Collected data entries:
* * * * * * *

(* ===== verification/StabilizationLaws.v ===== *)
(** How the stabilization evaluation is followed, step by step, in two ways.

    [judges]: a step on conditions adds no failure exactly when what it looks
    at holds, and every failure it adds is one the gate rejects on.
    [mirrors]: the run that stops at the first failure and the run that
    gathers them all agree for as long as there is none.

    Both relations compose along [and_then] and [loop], so that each condition
    of the evaluation is looked at once for each of them. *)

From S2P Require Import Prelude Effects OperationCore OperationStore Workspace Permission MemberStore Membership OperationRunner RoadmapModel RoadmapStore RouteObjects Roadmap RoadmapLaws RoadmapHistory RouteLaws ImpactStore ImpactStoreLaws Stabilization.

Lemma and_then_run {A B} (m : RM (turn A)) (k : A -> RM (turn B)) w w' a :
  m w = (w', Ok (Go a)) -> and_then m k w = k a w'.
Proof. intros E. unfold and_then. by rewrite (bind_run _ _ _ _ _ E). Qed.

(** ** What the gate sees of the failures *)

Definition gated (failure : stabilizationFailure) : Prop := is_Some (sf_GateError failure).

Definition first_error (failures : list stabilizationFailure) : option error := head (omap sf_GateError failures).

Lemma first_error_app l l' : first_error (l ++ l') = match first_error l with Some e => Some e | None => first_error l' end.
Proof.
  unfold first_error. rewrite omap_app. by destruct (omap sf_GateError l).
Qed.

Lemma first_error_gated l : Forall gated l -> first_error l = None -> l = [].
Proof. intros [|f l' [e G] _]; [done|]. unfold first_error. cbn. by rewrite G. Qed.

Lemma first_error_none l : Forall (fun f => sf_GateError f = None) l -> first_error l = None.
Proof. induction 1 as [|f l G _ IH]; [done|]. unfold first_error in *. cbn. by rewrite G. Qed.

(** Of the blockers of the objects rechecked. *)
Definition recheck_failures (blockers : list ImpactBlocker) : list stabilizationFailure :=
  (fun b => blocking (ib_Code b) (ib_TargetID b) (ib_Reason b) None) <$> blockers.

Lemma recheck_renders c blockers : sc_Failures c = recheck_failures blockers ->
  OwnerBlockers c = base.filter (fun blocker => ib_Code blocker <> "") blockers
  /\ OwnerStaleTaskIDs c = [] /\ GateError c = None.
Proof.
  unfold OwnerBlockers, OwnerStaleTaskIDs, GateError. intros ->.
  induction blockers as [|b blockers (IH & IH1 & IH2)]; [done|]. unfold recheck_failures in *. cbn [fmap list_fmap omap list_omap].
  rewrite filter_cons. cbn in *. split_and!; [|done|done].
  destruct (ib_Code b =? "")%string eqn:E; split_bools; case_decide; try done. f_equal; [by destruct b|done].
Qed.

(** ** A step judges what it looks at *)

Section Judges.
Context {A : Type}.
Variable conditions : A -> stabilizationConditions.

(** From [c], the step ends in [r] when it looks at [P]. *)
Definition judged (c : stabilizationConditions) (P : Prop) (r : res error (turn A)) : Prop :=
  match r with
  | Ok (Go a) =>
      exists l, sc_Failures (conditions a) = sc_Failures c ++ l /\ Forall gated l /\ (l = [] <-> P)
                /\ (l = [] -> sc_StaleTransitions (conditions a) = sc_StaleTransitions c)
  | Ok (Stop d) => ~ P /\ exists l, sc_Failures d = sc_Failures c ++ l /\ Forall gated l /\ l <> []
  | Err _ => ~ P
  end.

Definition judges (w : roadmap) (c : stabilizationConditions) (P : Prop) (m : RM (turn A)) : Prop :=
  exists r, m w = (w, r) /\ judged c P r.
End Judges.

Section Compose.
Context {A B : Type} (ca : A -> stabilizationConditions) (cb : B -> stabilizationConditions).

Lemma judges_iff w c (P Q : Prop) (m : RM (turn A)) : judges ca w c P m -> (P <-> Q) -> judges ca w c Q m.
Proof.
  intros (r & E & J) I. exists r. split; [done|]. destruct r as [[a|d]|e]; cbn in *; [|by rewrite <- I|by rewrite <- I].
  destruct J as (l & J). exists l. by rewrite <- I.
Qed.

Lemma judges_go w c a : sc_Failures (ca a) = sc_Failures c -> sc_StaleTransitions (ca a) = sc_StaleTransitions c ->
  judges ca w c True (mret (Go a)).
Proof. intros F S. exists (Ok (Go a)). split; [done|]. exists []. by rewrite app_nil_r. Qed.

Lemma judges_read {V} w c P (m : RM V) (k : V -> RM (turn A)) : reads m ->
  (forall v, m w = (w, Ok v) -> judges ca w c P (k v)) ->
  (forall e, m w = (w, Err e) -> ~ P) -> judges ca w c P (m ≫= k).
Proof.
  intros R K N. pose proof (reads_run m w R) as E. destruct (m w).2 as [v|e] eqn:V'.
  - destruct (K v E) as (r & F & J). exists r. by rewrite (bind_run _ _ _ _ _ E).
  - exists (Err e). split; [by apply bind_err|]. by apply (N e).
Qed.

Lemma judges_attempt {V} w c P (m : RM V) (k : res error V -> RM (turn A)) : reads m ->
  judges ca w c P (k (m w).2) -> judges ca w c P (attempt m ≫= k).
Proof.
  intros R (r & F & J). exists r. by rewrite (bind_run _ _ _ _ _ (attempt_read m w R)).
Qed.

Lemma judges_and_then w c (P Q : Prop) (m : RM (turn A)) (k : A -> RM (turn B)) :
  judges ca w c P m -> (forall a, judges cb w (ca a) Q (k a)) -> judges cb w c (P /\ Q) (and_then m k).
Proof.
  intros (r & E & J) K. unfold judges, and_then, mbind, M_bind. rewrite E.
  destruct r as [[a|d]|e]; cbn in J |- *.
  - destruct J as (l & F & G & I & S). destruct (K a) as (r & E' & J'). exists r. split; [done|].
    destruct r as [[b|d]|e]; cbn in *.
    + destruct J' as (l' & F' & G' & I' & S'). exists (l ++ l'). rewrite F', F, app_assoc, app_nil, I, I'.
      split_and!; [done|by apply Forall_app|done|]. intros [Hl Hl']. rewrite <- I in Hl. rewrite <- I' in Hl'. rewrite S', S; done.
    + destruct J' as (N & l' & F' & G' & Ne). split; [by intros [_ ?]|]. exists (l ++ l').
      rewrite F', F, app_assoc. split_and!; [done|by apply Forall_app|]. by intros [_ ?]%app_nil.
    + by intros [_ ?].
  - destruct J as (N & L). eexists. split; [done|]. split; [by intros [? _]|done].
  - eexists. split; [done|]. by intros [? _].
Qed.

End Compose.

(** What a step looks at holds: it goes on and leaves the failures alone. *)
Lemma judges_holds {A} (ca : A -> stabilizationConditions) w c (P : Prop) m : judges ca w c P m -> P ->
  exists a, m w = (w, Ok (Go a)) /\ sc_Failures (ca a) = sc_Failures c
  /\ sc_StaleTransitions (ca a) = sc_StaleTransitions c.
Proof.
  intros ([[a|d]|e] & E & J) HP; cbn in J; [|by destruct J|by destruct J]. destruct J as (l & F & _ & I & S).
  apply I in HP as ->. exists a. split; [done|]. split; [by rewrite F, app_nil_r|by apply S].
Qed.

Section Steps.
Context {A : Type} (ca : A -> stabilizationConditions).

Lemma judges_loop {V} w (P : V -> Prop) (body : V -> A -> RM (turn A)) l a :
  (forall v a, judges ca w (ca a) (P v) (body v a)) -> judges ca w (ca a) (Forall P l) (loop body l a).
Proof.
  intros J. revert a. induction l as [|v l IH]; intros a; cbn [loop].
  - eapply judges_iff; [by apply judges_go|]. split; [by constructor|done].
  - eapply judges_iff; [by eapply (judges_and_then ca ca)|]. symmetry. apply Forall_cons.
Qed.

Lemma judges_record w c d (P : Prop) failure scope : sc_Failures d = sc_Failures c -> gated failure -> ~ P ->
  judges id w c P (mret (record failure scope d)).
Proof.
  intros F [e G] N. eexists. split; [done|]. unfold record. rewrite G.
  assert (Forall gated [failure]) as Gs by (constructor; [by exists e|done]).
  destruct (_ && _); cbn; rewrite F; [split; [done|]|]; exists [failure]; [by split_and!|].
  split_and!; [done|done| |done]. by split; intros ?.
Qed.

(** A condition that is recorded when it fails. *)
Lemma judges_check w c (P : Prop) (holds : bool) failure scope : (holds = true <-> P) -> gated failure ->
  judges id w c P (mret (if holds then Go c else record failure scope c)).
Proof.
  intros I G. destruct holds.
  - eapply judges_iff; [by apply judges_go|]. split; [intros _; by apply I|done].
  - apply judges_record; [done|done|]. by intros HP%I.
Qed.
End Steps.

(** ** Stopping early and going on *)

Lemma gate_error_grows c d l : sc_Failures d = sc_Failures c ++ l ->
  GateError d = match GateError c with Some e => Some e | None => first_error l end.
Proof. unfold GateError. intros ->. apply first_error_app. Qed.

Section Mirrors.
Context {A : Type}.
Variable conditions : A -> stabilizationConditions.

(** Going on never stops, and gathers. *)
Definition gathers (c : stabilizationConditions) (slow : res error (turn A)) : Prop :=
  match slow with
  | Ok (Go a) => exists l, sc_Failures (conditions a) = sc_Failures c ++ l
  | Ok (Stop _) => False
  | Err _ => True
  end.

(** Stopping ends where going on does, or at the first error the gate sees. *)
Definition agree (slow fast : res error (turn A)) : Prop :=
  match slow with
  | Ok (Go a) =>
      match GateError (conditions a) with
      | None => fast = slow
      | Some e => exists d, fast = Ok (Stop d) /\ GateError d = Some e
      end
  | Ok (Stop _) => False
  | Err _ => fast = slow \/ exists d, fast = Ok (Stop d) /\ GateError d <> None
  end.

Definition mirrors (w : roadmap) (c : stabilizationConditions) (slow fast : RM (turn A)) : Prop :=
  exists s, slow w = (w, s) /\ gathers c s /\ (GateError c = None -> exists f, fast w = (w, f) /\ agree s f).
End Mirrors.

Section MirrorSteps.
Context {A B : Type} (ca : A -> stabilizationConditions) (cb : B -> stabilizationConditions).

Lemma mirrors_grow w c a l : sc_Failures (ca a) = sc_Failures c ++ l -> Forall (fun f => sf_GateError f = None) l ->
  mirrors ca w c (mret (Go a)) (mret (Go a)).
Proof.
  intros F N. exists (Ok (Go a)). split_and!; [done|by exists l|]. intros G. exists (Ok (Go a)). split; [done|].
  cbn. by rewrite (gate_error_grows _ _ _ F), G, first_error_none.
Qed.

Lemma mirrors_go w c a : sc_Failures (ca a) = sc_Failures c -> mirrors ca w c (mret (Go a)) (mret (Go a)).
Proof. intros F. apply (mirrors_grow w c a []); [by rewrite app_nil_r|constructor]. Qed.

Lemma mirrors_read {V} w c (m : RM V) (slow fast : V -> RM (turn A)) : reads m ->
  (forall v, mirrors ca w c (slow v) (fast v)) -> mirrors ca w c (m ≫= slow) (m ≫= fast).
Proof.
  intros R K. pose proof (reads_run m w R) as E. destruct (m w).2 as [v|e].
  - destruct (K v) as (s & F & G & M). exists s. rewrite (bind_run _ _ _ _ _ E). split_and!; [done..|].
    intros Gc. destruct (M Gc) as (f & F' & A'). exists f. by rewrite (bind_run _ _ _ _ _ E).
  - exists (Err e). split_and!; [by apply bind_err|done|]. intros _. exists (Err e). split; [by apply bind_err|by left].
Qed.

Lemma mirrors_and_then w c (slow fast : RM (turn A)) (next next' : A -> RM (turn B)) :
  mirrors ca w c slow fast -> (forall a, mirrors cb w (ca a) (next a) (next' a)) ->
  mirrors cb w c (and_then slow next) (and_then fast next').
Proof.
  intros (s & E & G & M) K. unfold mirrors, and_then, mbind, M_bind. rewrite E.
  destruct s as [[a|d]|e]; [|done|].
  - destruct G as (l & F). destruct (K a) as (s & Es & G' & M'). rewrite Es. exists s. split_and!; [done| |].
    { destruct s as [[b|d]|e]; [|done|done]. destruct G' as (l' & F'). exists (l ++ l'). by rewrite F', F, app_assoc. }
    intros Gc. destruct (M Gc) as (f & Ef & Ag). rewrite Ef. cbn in Ag. destruct (GateError (ca a)) as [e|] eqn:Ga.
    + destruct Ag as (d & -> & Gd). exists (Ok (Stop d)). split; [done|]. destruct s as [[b|d']|e']; cbn; [|done|].
      * destruct G' as (l' & F'). rewrite (gate_error_grows _ _ _ F'), Ga. by exists d.
      * right. exists d. by rewrite Gd.
    + subst f. by apply M'.
  - exists (Err e). split_and!; [done..|]. intros Gc. destruct (M Gc) as (f & Ef & [->|(d & -> & Gd)]); rewrite Ef.
    + exists (Err e). split; [done|by left].
    + exists (Ok (Stop d)). split; [done|]. right. by exists d.
Qed.
End MirrorSteps.

Section MirrorLoops.
Context {A : Type} (ca : A -> stabilizationConditions).

Lemma mirrors_loop {V} w (slow fast : V -> A -> RM (turn A)) l a :
  (forall v a, mirrors ca w (ca a) (slow v a) (fast v a)) -> mirrors ca w (ca a) (loop slow l a) (loop fast l a).
Proof.
  intros M. revert a. induction l as [|v l IH]; intros a; cbn [loop]; [by apply mirrors_go|].
  by apply (mirrors_and_then ca ca).
Qed.
End MirrorLoops.

(** The scope that gathers, and the scope that stops. *)
Definition slow (scope : stabilizationScope) : stabilizationScope :=
  {| sk_ChangeID := sk_ChangeID scope; sk_RecheckImpactedObjects := sk_RecheckImpactedObjects scope;
     sk_GateFailFast := false; sk_ClosureSourcesOfResultTasks := sk_ClosureSourcesOfResultTasks scope |}.
Definition fast (scope : stabilizationScope) : stabilizationScope :=
  {| sk_ChangeID := sk_ChangeID scope; sk_RecheckImpactedObjects := sk_RecheckImpactedObjects scope;
     sk_GateFailFast := true; sk_ClosureSourcesOfResultTasks := sk_ClosureSourcesOfResultTasks scope |}.

Lemma mirrors_record w c failure scope :
  mirrors id w c (mret (record failure (slow scope) c)) (mret (record failure (fast scope) c)).
Proof.
  set (d := c <| sc_Failures := sc_Failures c ++ [failure] |>).
  exists (Ok (Go d)). split_and!; [done|by exists [failure]|]. intros G.
  pose proof (gate_error_grows c d [failure] eq_refl) as Gd. rewrite G in Gd.
  eexists. split; [done|]. unfold record. cbn [sk_GateFailFast fast andb]. fold d. change (id d) with d.
  cbn [agree]. change (id d) with d. rewrite Gd. unfold first_error. cbn [omap list_omap].
  destruct (sf_GateError failure) as [e|] eqn:Ge; cbn; [|done]. exists d. split; [done|]. rewrite Gd. unfold first_error. cbn. by rewrite Ge.
Qed.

* * * * * * *

• Problem details: Wherever "Section" appears in a line of the entries, copy that line.

• Solved problem:
Section Judges.
Section Compose.
Section Steps.
Section Mirrors.
Section MirrorSteps.
Section MirrorLoops.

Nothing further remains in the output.